↓↓↓

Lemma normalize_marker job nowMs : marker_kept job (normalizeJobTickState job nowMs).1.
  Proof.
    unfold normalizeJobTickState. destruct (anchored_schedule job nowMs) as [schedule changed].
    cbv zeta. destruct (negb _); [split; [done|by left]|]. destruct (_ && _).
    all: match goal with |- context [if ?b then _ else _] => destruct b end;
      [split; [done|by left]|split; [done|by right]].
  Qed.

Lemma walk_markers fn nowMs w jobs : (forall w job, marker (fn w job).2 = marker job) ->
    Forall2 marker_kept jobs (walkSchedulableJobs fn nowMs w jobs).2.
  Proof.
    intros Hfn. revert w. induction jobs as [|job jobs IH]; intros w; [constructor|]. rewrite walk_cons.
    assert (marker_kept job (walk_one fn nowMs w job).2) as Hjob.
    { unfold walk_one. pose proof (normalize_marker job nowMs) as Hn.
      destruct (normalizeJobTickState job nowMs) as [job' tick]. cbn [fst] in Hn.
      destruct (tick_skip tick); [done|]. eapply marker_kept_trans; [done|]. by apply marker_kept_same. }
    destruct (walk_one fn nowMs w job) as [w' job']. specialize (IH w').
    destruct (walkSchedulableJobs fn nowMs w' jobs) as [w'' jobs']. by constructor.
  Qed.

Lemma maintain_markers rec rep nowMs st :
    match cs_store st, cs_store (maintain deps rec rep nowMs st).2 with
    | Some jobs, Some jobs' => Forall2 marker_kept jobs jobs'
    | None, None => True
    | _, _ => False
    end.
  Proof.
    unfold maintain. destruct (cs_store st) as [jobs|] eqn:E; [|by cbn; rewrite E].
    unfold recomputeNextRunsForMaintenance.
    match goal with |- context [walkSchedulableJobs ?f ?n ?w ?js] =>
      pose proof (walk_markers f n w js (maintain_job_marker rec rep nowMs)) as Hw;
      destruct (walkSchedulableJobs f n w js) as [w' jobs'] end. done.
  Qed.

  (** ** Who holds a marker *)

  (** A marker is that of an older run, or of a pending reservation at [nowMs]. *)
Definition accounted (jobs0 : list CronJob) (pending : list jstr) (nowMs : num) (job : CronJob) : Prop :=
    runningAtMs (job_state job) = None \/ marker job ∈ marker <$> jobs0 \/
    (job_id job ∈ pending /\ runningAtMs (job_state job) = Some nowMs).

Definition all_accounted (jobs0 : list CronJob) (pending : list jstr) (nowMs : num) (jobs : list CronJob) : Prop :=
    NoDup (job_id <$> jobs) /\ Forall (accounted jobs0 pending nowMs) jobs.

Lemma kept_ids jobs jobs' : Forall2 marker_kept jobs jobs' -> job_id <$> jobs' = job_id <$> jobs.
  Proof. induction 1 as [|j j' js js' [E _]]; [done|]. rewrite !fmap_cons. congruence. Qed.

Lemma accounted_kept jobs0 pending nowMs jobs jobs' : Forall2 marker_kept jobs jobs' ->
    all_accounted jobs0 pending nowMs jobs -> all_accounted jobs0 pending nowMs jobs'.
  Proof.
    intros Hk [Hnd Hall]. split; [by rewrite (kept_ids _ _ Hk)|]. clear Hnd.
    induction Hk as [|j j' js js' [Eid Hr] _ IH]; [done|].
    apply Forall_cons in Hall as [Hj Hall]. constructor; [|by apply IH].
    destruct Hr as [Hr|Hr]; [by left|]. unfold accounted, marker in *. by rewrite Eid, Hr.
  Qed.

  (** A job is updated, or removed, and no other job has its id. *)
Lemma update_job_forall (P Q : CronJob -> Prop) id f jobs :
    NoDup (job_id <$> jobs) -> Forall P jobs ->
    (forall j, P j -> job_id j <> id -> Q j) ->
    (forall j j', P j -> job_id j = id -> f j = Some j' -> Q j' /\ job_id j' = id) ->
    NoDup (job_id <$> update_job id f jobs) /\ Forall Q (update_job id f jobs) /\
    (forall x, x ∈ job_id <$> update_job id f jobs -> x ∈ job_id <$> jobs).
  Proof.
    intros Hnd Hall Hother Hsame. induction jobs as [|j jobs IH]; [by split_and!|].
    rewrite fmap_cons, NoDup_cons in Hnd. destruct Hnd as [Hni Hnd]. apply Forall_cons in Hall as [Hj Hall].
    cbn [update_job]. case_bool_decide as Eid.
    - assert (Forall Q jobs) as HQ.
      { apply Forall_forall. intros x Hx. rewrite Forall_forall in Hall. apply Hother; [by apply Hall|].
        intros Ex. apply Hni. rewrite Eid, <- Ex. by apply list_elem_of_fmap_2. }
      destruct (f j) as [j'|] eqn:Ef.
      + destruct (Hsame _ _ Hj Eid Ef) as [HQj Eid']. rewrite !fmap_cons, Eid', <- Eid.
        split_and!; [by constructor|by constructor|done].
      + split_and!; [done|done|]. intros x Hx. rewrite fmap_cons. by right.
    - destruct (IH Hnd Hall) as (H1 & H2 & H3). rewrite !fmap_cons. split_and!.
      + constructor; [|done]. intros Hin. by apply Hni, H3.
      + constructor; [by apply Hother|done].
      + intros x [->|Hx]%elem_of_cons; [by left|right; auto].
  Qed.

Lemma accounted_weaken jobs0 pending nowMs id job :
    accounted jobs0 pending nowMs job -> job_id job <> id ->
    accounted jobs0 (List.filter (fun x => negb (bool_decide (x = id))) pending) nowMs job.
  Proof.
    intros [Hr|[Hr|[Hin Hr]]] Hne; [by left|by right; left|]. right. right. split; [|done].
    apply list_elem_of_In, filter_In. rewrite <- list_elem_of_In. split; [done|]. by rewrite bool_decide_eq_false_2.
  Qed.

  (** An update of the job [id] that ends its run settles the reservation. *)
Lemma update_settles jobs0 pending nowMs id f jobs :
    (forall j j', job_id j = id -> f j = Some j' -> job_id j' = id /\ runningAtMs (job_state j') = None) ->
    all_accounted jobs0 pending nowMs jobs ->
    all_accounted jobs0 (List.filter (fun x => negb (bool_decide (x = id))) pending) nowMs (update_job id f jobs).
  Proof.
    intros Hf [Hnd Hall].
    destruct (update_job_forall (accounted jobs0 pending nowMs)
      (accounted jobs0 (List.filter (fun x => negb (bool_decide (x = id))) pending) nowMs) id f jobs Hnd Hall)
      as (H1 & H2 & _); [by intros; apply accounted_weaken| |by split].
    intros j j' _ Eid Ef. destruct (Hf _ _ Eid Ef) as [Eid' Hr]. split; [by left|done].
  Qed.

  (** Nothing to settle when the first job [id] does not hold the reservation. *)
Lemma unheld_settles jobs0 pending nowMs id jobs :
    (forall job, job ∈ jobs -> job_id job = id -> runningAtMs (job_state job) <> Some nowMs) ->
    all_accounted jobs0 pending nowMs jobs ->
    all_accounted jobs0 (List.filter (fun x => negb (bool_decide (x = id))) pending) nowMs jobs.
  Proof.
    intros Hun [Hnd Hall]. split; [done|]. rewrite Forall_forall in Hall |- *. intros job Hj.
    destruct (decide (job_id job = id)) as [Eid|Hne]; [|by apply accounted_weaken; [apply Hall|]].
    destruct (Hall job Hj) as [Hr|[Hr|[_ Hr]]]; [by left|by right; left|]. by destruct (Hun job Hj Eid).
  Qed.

↑↑↑

From the records above, quote only the lines running from the line with "induction Hk as" to the line with "NoDup (job_id <$> jobs) ->", both lines included.

• [RESPONSE TO THIS EXERCISE]
    induction Hk as [|j j' js js' [Eid Hr] _ IH]; [done|].
    apply Forall_cons in Hall as [Hj Hall]. constructor; [|by apply IH].
    destruct Hr as [Hr|Hr]; [by left|]. unfold accounted, marker in *. by rewrite Eid, Hr.
  Qed.

  (** A job is updated, or removed, and no other job has its id. *)
Lemma update_job_forall (P Q : CronJob -> Prop) id f jobs :
    NoDup (job_id <$> jobs) -> Forall P jobs ->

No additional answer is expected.